Using an oscilloscope, you can measure the following parameters:
The amplitude of the signal is the maximum value that is given by the generator during its operation. If we measure with a multimeter, then we see the effective value of current or voltage. Which is often not enough when designing or repairing electronic devices.
Therefore, in this case, it is advisable to use a multimeter that measures the maximum amplitude values. An oscilloscope is often used for this purpose. For example, when considering a sinusoidal voltage of an electrical network through a step-down transformer at the output of a diode bridge without a smoothing filter capacitor.
A voltage or current diagram is an oscillogram, that is, an image on the oscilloscope screen applied to the input of the device of any electrical signal under study. Measurements can be carried out at any control point of interest to us and compared with the manufacturer’s data.
Signal frequency – the value of the signal under investigation in the time range along the X axis of the oscilloscope. Since this signal is measured in time (sec, milliseconds, microseconds), the frequency is the reciprocal of time. Therefore, to find the frequency, it is necessary to apply the formula:
f = 1/T
where:
f is the frequency, in Hz
T – time, in S
Signal phase – measured using two channels. One signal under study is fed to one input, another signal is fed to the second input at the same frequency. The shift of signals on the screen of the device in time is the phase.
DC voltage measurement. Using the device, you can measure not only the amplitude variable value, but also the constant component of the voltage.
Measure the voltage of a DC source. The photo shows a noticeable rise of the horizontal bar up relative to the original value. According to the coordination grid Volts/div on the Y-axis, you can calculate the actual voltage at the output of the power supply.
The sequence of work with the oscilloscope:
Before you start using the Oscilloscope, it is important to determine what signal can be measured by the device in amplitude at a given point. This is necessary in order to avoid damage to the device. According to the instructions, set the maximum value of the voltage V / Division on the device according to the Y sweep. And according to the X sweep, the expected signal frequency.
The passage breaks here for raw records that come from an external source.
(* ===== verification/Dkg.v ===== *)
(** * Distributed key generation: the protocol

    Models [src/crypto/dkg.rs]: the two key generation protocols and the
    distributed signer, as processes over the channels of [IoCommittee].  The
    random choices of a party are the coefficients [rng] of its polynomial, the
    key [seed_sk] that [Keypair::random] gives, and the draws of its process.
    The byte encoding of the payloads is the [bincode] crate.

    Iterating a hash map visits its entries in the order of [map_to_list]. *)

From S2P Require Import Prelude Network Scalars Blst Polynomial Threshold Processes IoCommittee.

(** ** Payloads *)

Section payloads.
Context `{Blst}.

Record PlainVssShare := mkPlainVssShare {
  plain_share : Z;
  plain_committed_poly : CommittedPoly.t
}.

Record VssSharePayload := mkVssSharePayload {
  enc_share : bytes;
  vss_sig : Signature;
  committed_poly : CommittedPoly.t
}.

Definition VerificationResult : Type := gmap Z bool.

Record DleqProof := mkDleqProof { proof_c : Z; proof_r : Z }.

Record DisputeClaim := mkDisputeClaim {
  issue_party : Z;
  corrupted_party : Z;
  claim_enc_share : bytes;
  claim_key : bytes;
  claim_sig : Signature;
  claim_committed_poly : CommittedPoly.t;
  claim_proof : DleqProof
}.

Record PkPayload := mkPkPayload { payload_pk : p1; pk_proof : DleqProof }.

Record GpkPayload := mkGpkPayload {
  payload_gpk : p1;
  aux_gpk : p1;
  gpk_proof : DleqProof
}.
End payloads.

(** [bincode] on the values the [Serialize] implementations hand to it. *)
Class DkgCodec `{Blst} := {
  vss_encode : bytes * Signature * bytes -> bytes;
  vss_decode : bytes -> option (bytes * Signature * bytes);
  results_encode : gmap Z bool -> bytes;
  results_decode : bytes -> option (gmap Z bool);
  claim_encode :
    Z * Z * bytes * bytes * Signature * bytes * (bytes * bytes) -> bytes;
  claim_decode :
    bytes -> option (Z * Z * bytes * bytes * Signature * bytes * (bytes * bytes));
  pk_encode : bytes * (bytes * bytes) -> bytes;
  pk_decode : bytes -> option (bytes * (bytes * bytes));
  gpk_encode : bytes * bytes * (bytes * bytes) -> bytes;
  gpk_decode : bytes -> option (bytes * bytes * (bytes * bytes))
}.

Class DkgCodecLaws `{DkgCodec} : Prop := {
  vss_roundtrip x : vss_decode (vss_encode x) = Some x;
  results_roundtrip x : results_decode (results_encode x) = Some x;
  claim_roundtrip x : claim_decode (claim_encode x) = Some x;
  pk_roundtrip x : pk_decode (pk_encode x) = Some x;
  gpk_roundtrip x : gpk_decode (gpk_encode x) = Some x;
  (** the overhead of an encoding is bounded *)
  vss_length e s c : (length (vss_encode (e, s, c)) <= 1024 + length e + length c)%nat;
  results_length r : (length (results_encode r) <= 1024 + 16 * size r)%nat;
  pk_length p c r :
    (length (pk_encode (p, (c, r))) <= 1024 + length p + length c + length r)%nat;
  gpk_length p a c r :
    (length (gpk_encode (p, a, (c, r))) <=
      1024 + length p + length a + length c + length r)%nat
}.
(* ===== verification/DkgSound.v ===== *)
(** * Distributed key generation: what a party can rely on

    Whatever the other parties send, a party that finishes the key generation
    holds a share that matches the sum of the published commitments, and the
    public keys it accepts come with accepted proofs against the same
    commitments.  A dispute claim of an honest party is judged as that party
    judged the share; the accused cannot judge it at all. *)

From Stdlib Require Import Zmod.
From S2P Require Import Prelude Network Scalars Blst BlstIdeal Polynomial Threshold.
From S2P Require Import Processes IoCommittee Dkg DkgIdeal.

(** ** Lists and maps *)

Lemma try_map_ok {E A B} (f : A -> outcome E B) l ys :
  try_map f l = Ok ys -> Forall2 (fun x y => f x = Ok y) l ys.
Proof.
  revert ys. induction l as [|x l IH]; simpl; intros ys; [intros [= <-]; constructor|].
  destruct (f x) as [y| | |] eqn:Hx; try done. simpl.
  destruct (try_map f l) as [ys'| | |]; try done. simpl. intros [= <-].
  constructor; auto.
Qed.

Lemma try_map_total {E A B} (f : A -> outcome E B) (g : A -> B) l :
  (forall x, x ∈ l -> f x = Ok (g x)) -> try_map f l = Ok (map g l).
Proof.
  induction l as [|x l IH]; simpl; intros Hf; [done|].
  rewrite Hf by set_solver. simpl. by rewrite IH by set_solver.
Qed.

(** A map built entry by entry. *)
Lemma try_map_pairs {E A B} (g : Z -> A -> outcome E B) l r :
  try_map (fun '(id, x) => y ← g id x; mret (id, y)) l = Ok r ->
  NoDup l.*1 ->
  r.*1 = l.*1 /\
  forall id y, (list_to_map r : gmap Z B) !! id = Some y <->
    exists x, (id, x) ∈ l /\ g id x = Ok y.
Proof.
  intros Hr%try_map_ok Hnd.
  assert (r.*1 = l.*1) as Hk.
  { clear Hnd. induction Hr as [|[id x] [id' y] l r Hxy _ IH]; [done|].
    destruct (g id x); try discriminate Hxy. injection Hxy as <- <-.
    by rewrite !fmap_cons, IH. }
  split; [done|]. intros id y. rewrite <- Hk in Hnd.
  rewrite <- elem_of_list_to_map by done. clear Hnd Hk. split.
  - intros [i Hi]%list_elem_of_lookup.
    destruct (Forall2_lookup_r _ _ _ _ _ Hr Hi) as ([id' x] & Hx & Hg).
    destruct (g id' x) eqn:Hgx; try discriminate Hg. injection Hg as <- <-.
    exists x. split; [by eapply list_elem_of_lookup_2|done].
  - intros (x & [i Hi]%list_elem_of_lookup & Hg).
    destruct (Forall2_lookup_l _ _ _ _ _ Hr Hi) as (e & He & Hge).
    rewrite Hg in Hge. injection Hge as <-. by eapply list_elem_of_lookup_2.
Qed.

Lemma try_map_pairs_total {E A B} (g : Z -> A -> outcome E B) l :
  (forall id x, (id, x) ∈ l -> exists y, g id x = Ok y) ->
  exists r, try_map (fun '(id, x) => y ← g id x; mret (id, y)) l = Ok r.
Proof.
  induction l as [|[id x] l IH]; intros Hl; simpl; [by eexists|].
  destruct (Hl id x ltac:(apply list_elem_of_here)) as [y ->]. simpl.
  destruct IH as [r ->]; [|by eexists].
  intros id' x' Hin. by apply Hl, list_elem_of_further.
Qed.

(** Evaluates a bind of outcomes to the case where it returns. *)
Ltac ok_inv H :=
  match type of H with
  | (mbind _ ?m) = Ok _ =>
      let E := fresh "E" in destruct m eqn:E; try discriminate H; cbn in H
  end.

Lemma elem_of_map_keys {A} (m : gmap Z A) id :
  id ∈ (map_to_list m).*1 <-> is_Some (m !! id).
Proof.
  rewrite list_elem_of_fmap. split.
  - intros ([id' a] & -> & Hin%elem_of_map_to_list). by exists a.
  - intros [a Ha]. exists (id, a). split; [done|]. by apply elem_of_map_to_list.
Qed.

Lemma peers_cons_other i l j : j <> i -> peers (j :: l) i = j :: peers l i.
Proof. intros Hj. unfold peers. by rewrite filter_cons, decide_True. Qed.

Lemma peers_cons_self i l : peers (i :: l) i = peers l i.
Proof. unfold peers. rewrite filter_cons, decide_False by tauto. done. Qed.

Lemma elem_of_peers i l j : j ∈ peers l i <-> j ∈ l /\ j <> i.
Proof. unfold peers. rewrite list_elem_of_filter. tauto. Qed.

Lemma NoDup_peers i l : NoDup l -> NoDup (peers l i).
Proof. apply NoDup_filter. Qed.

(** A map given by a function on a list of keys. *)
Definition fmap_on {A} (f : Z -> A) (l : list Z) : gmap Z A :=
  list_to_map (map (fun j => (j, f j)) l).

Lemma lookup_fmap_on {A} (f : Z -> A) l j :
  fmap_on f l !! j = if decide (j ∈ l) then Some (f j) else None.
Proof.
  unfold fmap_on. induction l as [|k l IH]; cbn [map list_to_map foldr].
  { rewrite decide_False by apply not_elem_of_nil. done. }
  simpl. destruct (decide (j = k)) as [->|Hjk].
  - by rewrite lookup_insert_eq, decide_True by set_solver.
  - rewrite lookup_insert_ne by done. fold (fmap_on f l) in *. rewrite IH.
    destruct (decide (j ∈ l)); [by rewrite decide_True by set_solver|].
    by rewrite decide_False by set_solver.
Qed.

Lemma fmap_on_eq {A} (f : Z -> A) l (m : gmap Z A) :
  (forall j, m !! j = if decide (j ∈ l) then Some (f j) else None) -> m = fmap_on f l.
Proof. intros Hm. apply map_eq. intros j. by rewrite Hm, lookup_fmap_on. Qed.

Lemma fmap_on_reverse {A} (f : Z -> A) l :
  list_to_map (reverse (map (fun j => (j, f j)) l)) = fmap_on f l.
Proof.
  change (map ?g l) with (g <$> l). rewrite <- fmap_reverse. apply fmap_on_eq. intros j.
  change (fmap_on f (reverse l) !! j = if decide (j ∈ l) then Some (f j) else None).
  rewrite lookup_fmap_on.
  destruct (decide (j ∈ l)) as [Hj|Hj].
  - by rewrite decide_True by (by apply elem_of_reverse).
  - by rewrite decide_False by (by rewrite elem_of_reverse).
Qed.

Lemma map_to_list_fmap_on {A} (f : Z -> A) l :
  NoDup l -> map_to_list (fmap_on f l) ≡ₚ map (fun j => (j, f j)) l.
Proof.
  intros Hnd. unfold fmap_on. apply map_to_list_to_map.
  rewrite <- list_fmap_compose. simpl. by rewrite list_fmap_id.
Qed.

Lemma keys_fmap_on {A} (f : Z -> A) l : NoDup l -> (map_to_list (fmap_on f l)).*1 ≡ₚ l.
Proof.
  intros Hnd. rewrite (map_to_list_fmap_on f l Hnd), <- list_fmap_compose. simpl.
  by rewrite list_fmap_id.
Qed.

(** The own entry completes a map over the others. *)
Lemma insert_own {A} (f : Z -> A) l i :
  i ∈ l -> <[i := f i]> (fmap_on f (peers l i)) = fmap_on f l.
Proof.
  intros Hi. apply fmap_on_eq. intros j. destruct (decide (j = i)) as [->|Hj].
  - by rewrite lookup_insert_eq, decide_True.
  - rewrite lookup_insert_ne, lookup_fmap_on by done.
    destruct (decide (j ∈ l)); [rewrite decide_True|rewrite decide_False];
      rewrite ?elem_of_peers; tauto.
Qed.

Lemma size_fmap_on {A} (f : Z -> A) l : NoDup l -> size (fmap_on f l) = length l.
Proof.
  intros Hnd. rewrite <- length_map_to_list, (map_to_list_fmap_on f l Hnd).
  apply length_map.
Qed.

Section sums.
Context {G : Type} `{ZModuleLaws G}.

(** The sum of the values of a map. *)
Definition msum (m : gmap Z G) : G := gsum (map snd (map_to_list m)).

Lemma msum_insert m i x : m !! i = None -> msum (<[i := x]> m) = gadd x (msum m).
Proof.
  intros Hi. unfold msum. rewrite (gsum_perm _ (map snd ((i, x) :: map_to_list m))).
  - done.
  - by rewrite map_to_list_insert.
Qed.

Lemma msum_gmul (m : gmap Z Z) (h : G) :
  msum ((fun s => gmul s h) <$> m) = gmul (zsum snd (map_to_list m)) h.
Proof.
  unfold msum. rewrite map_to_list_fmap, map_map. apply gsum_gmul.
Qed.
End sums.

(** Splits a run of [p ≫= k] that returns; the run of a pure step becomes the
    equation of its result. *)
Ltac io_inv H :=
  let H1 := fresh "Hl" in
  apply local_bind_inv in H as (? & ? & ? & ? & -> & H1 & H);
  try (apply local_lift_inv in H1 as (H1 & -> & ->)).

Ltac io_done H := inversion H; subst; clear H.

Lemma foldl_insert_lookup {A B} (f : A -> B) (l : list (Z * A)) (m0 : gmap Z B) k :
  NoDup l.*1 ->
  foldl (fun m '(i, a) => <[i := f a]> m) m0 l !! k =
  match (list_to_map l : gmap Z A) !! k with Some a => Some (f a) | None => m0 !! k end.
Proof.
  revert m0. induction l as [|[i a] l IH]; intros m0; simpl; [done|].
  intros [Hi Hnd]%NoDup_cons. rewrite IH by done.
  destruct (decide (i = k)) as [->|Hik].
  - by rewrite not_elem_of_list_to_map_1, !lookup_insert_eq by done.
  - by rewrite !lookup_insert_ne by done.
Qed.

(** ** Steps of the protocol *)

Section steps.
Context `{BlstLaws} `{!DkgCodec} `{AesLaws}.
Implicit Types self : DKGMalicious.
Only after that we connect the device to the appropriate control point for measurements. Then analyze the resulting stress diagram. For ease of reference, there are offset knobs:
Use these controls to shift the resulting image to the origin, for ease of reference. There is a coordinate grid along the ordinate and abscissa (Y,X) axes. It is tied to the corresponding conditional values. According to the selected values, you can calculate the resulting voltage value in volts and time in seconds. To find the frequency, it is necessary to convert time into frequency, according to the formula f = 1/T.
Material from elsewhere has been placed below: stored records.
(** 127.0.0.1:0 *)
Definition INVALID_ADDR : SocketAddr := mkSocketAddr 2130706433 0.
Definition invalid_addr : SocketAddr := INVALID_ADDR.
Definition is_addr_invalid (addr : SocketAddr) : bool := bool_decide (addr = INVALID_ADDR).

(** The addition on a [u16] port. *)
Definition u16 (x : Z) : Z := x mod 2 ^ 16.

Definition base_to_transaction_addr (base : SocketAddr) : SocketAddr :=
  if is_addr_invalid base then base
  else mkSocketAddr (ip base) (u16 (port base + TRANSACTION_PORT_OFFSET)).
Definition base_to_mempool_addr (base : SocketAddr) : SocketAddr :=
  if is_addr_invalid base then base
  else mkSocketAddr (ip base) (u16 (port base + MEMPOOL_PORT_OFFSET)).
Definition base_to_consensus_addr (base : SocketAddr) : SocketAddr :=
  if is_addr_invalid base then base
  else mkSocketAddr (ip base) (u16 (port base + CONSENSUS_PORT_OFFSET)).
Definition base_to_signature_addr (base : SocketAddr) : SocketAddr :=
  if is_addr_invalid base then base
  else mkSocketAddr (ip base) (u16 (port base + SIGNATURE_PORT_OFFSET)).

(** ** [src/validation/operator.rs] *)

(** [bincode] of a BLS signature. *)
Class SigCodec `{Blst} := {
  ser_sig : BlsSignature -> bytes;
  de_sig : bytes -> option BlsSignature
}.

Class SigCodecRoundTrip `{SigCodec} : Prop := {
  de_ser_sig s : de_sig (ser_sig s) = Some s
}.

(** What the network does with one request: [timeout] elapses, the sender drops
    the handle, or a reply arrives. *)
Inductive attempt : Type := TimedOut | Interrupted | Replied (data : bytes).

Section operator.
Context `{Blst} `{Bincode} `{!SigCodec}.

Record LocalOperator := mkLocalOperator {
  lo_validator_id : Z;
  lo_operator_id : Z;
  lo_keypair : Keypair;
  lo_base_address : SocketAddr
}.

Record RemoteOperator := mkRemoteOperator {
  ro_validator_id : Z;
  ro_operator_id : Z;
  ro_public_key : p1;
  ro_base_address : SocketAddr
}.

(** [dyn TOperator] *)
Inductive TOperator : Type :=
| Local (o : LocalOperator)
| Remote (o : RemoteOperator).

Definition dvf_request (vid : Z) (msg : Hash256) : bytes :=
  ser_dvf (mkDvfMessage VERSION vid (hash_bytes msg)).

(** The loop of [RemoteOperator::sign] from the try [i] on, [n] tries left; the
    sends that it makes and its result. *)
Fixpoint sign_tries (address : SocketAddr) (request : bytes) (attempts : nat -> attempt)
  (i n : nat) : list (SocketAddr * bytes) * outcome DvfError BlsSignature :=
  match n with
  | O => ([], Err Unknown)
  | S n =>
      let again :=
        let '(sends, r) := sign_tries address request attempts (S i) n in
        ((address, request) :: sends, r) in
      match attempts i with
      | Replied data =>
          match de_sig data with
          | Some bls_signature => ([(address, request)], Ok bls_signature)
          | None => again
          end
      | Interrupted | TimedOut => again
      end
  end.

Definition RemoteOperator_sign (o : RemoteOperator) (msg : Hash256)
  (attempts : nat -> attempt)
  : list (SocketAddr * bytes) * outcome DvfError BlsSignature :=
  if is_addr_invalid (ro_base_address o) then ([], Err SocketAddrUnknown)
  else
    sign_tries (base_to_signature_addr (ro_base_address o))
      (dvf_request (ro_validator_id o) msg) attempts 0 3.

Definition LocalOperator_sign (o : LocalOperator) (msg : Hash256)
  : outcome DvfError BlsSignature :=
  Ok (SecretKey_sign (Keypair_sk (lo_keypair o)) (hash_bytes msg)).

Definition sign (o : TOperator) (msg : Hash256) (attempts : nat -> attempt)
  : outcome DvfError BlsSignature :=
  match o with
  | Local o => LocalOperator_sign o msg
  | Remote o => snd (RemoteOperator_sign o msg attempts)
  end.

Definition public_key (o : TOperator) : p1 :=
  match o with
  | Local o => Keypair_pk (lo_keypair o)
  | Remote o => ro_public_key o
  end.

(** What [propose] hands to the sender. *)
Definition propose (o : TOperator) (msg : Hash256) : list (SocketAddr * bytes) :=
  match o with
  | Local o =>
      [(base_to_transaction_addr (lo_base_address o), dvf_request (lo_validator_id o) msg)]
  | Remote _ => []
  end.

(** ** [src/validation/impls/hotstuff.rs] *)

(** The committee without its notifications. *)
Record OperatorCommittee := mkOperatorCommittee {
  oc_validator_id : Z;
  oc_validator_public_key : p1;
  oc_operators : gmap Z TOperator;
  oc_threshold : nat
}.

Definition OperatorCommittee_new (validator_id : Z) (validator_public_key : p1) (t : nat)
  : OperatorCommittee := mkOperatorCommittee validator_id validator_public_key ∅ t.

Definition add_operator (self : OperatorCommittee) (operator_id : Z) (operator : TOperator)
  : OperatorCommittee :=
  mkOperatorCommittee (oc_validator_id self) (oc_validator_public_key self)
    (<[operator_id := operator]> (oc_operators self)) (oc_threshold self).

Definition operator_ids_sorted (self : OperatorCommittee) : list Z :=
  merge_sort Z.le (map fst (map_to_list (oc_operators self))).

(** The remainder by the number of operators panics when there is none. *)
Definition get_leader (self : OperatorCommittee) (nonce : Z) : outcome DvfError Z :=
  let n := Z.of_nat (size (oc_operators self)) in
  if n =? 0 then Panic "attempt to calculate the remainder with a divisor of zero"
  else unwrap (operator_ids_sorted self !! Z.to_nat (nonce mod n)).

(** The proposals that [consensus] makes. *)
Definition proposals (self : OperatorCommittee) (msg : Hash256)
  : list (SocketAddr * bytes) :=
  concat (map (fun o => propose o.2 msg) (map_to_list (oc_operators self))).

(** The futures of [sign] that return a signature. *)
Definition collect_signatures (self : OperatorCommittee) (msg : Hash256)
  (attempts : Z -> nat -> attempt) : list (Z * p1 * BlsSignature) :=
  omap (fun '(operator_id, operator) =>
    match sign operator msg (attempts operator_id) with
    | Ok x => Some (operator_id, public_key operator, x)
    | _ => None
    end) (map_to_list (oc_operators self)).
For example, let’s take a board from a working TV and see the output pulses from the PWM controller in various operating modes:
It is convenient to use an oscilloscope to study the electrical circuit in the case when the PWM controller would be out of order. If there was power on the PWM controller, there would be no output pulses. And there would be some tension. And this, in turn, indicates a malfunction of the PWM controller itself or its circuits.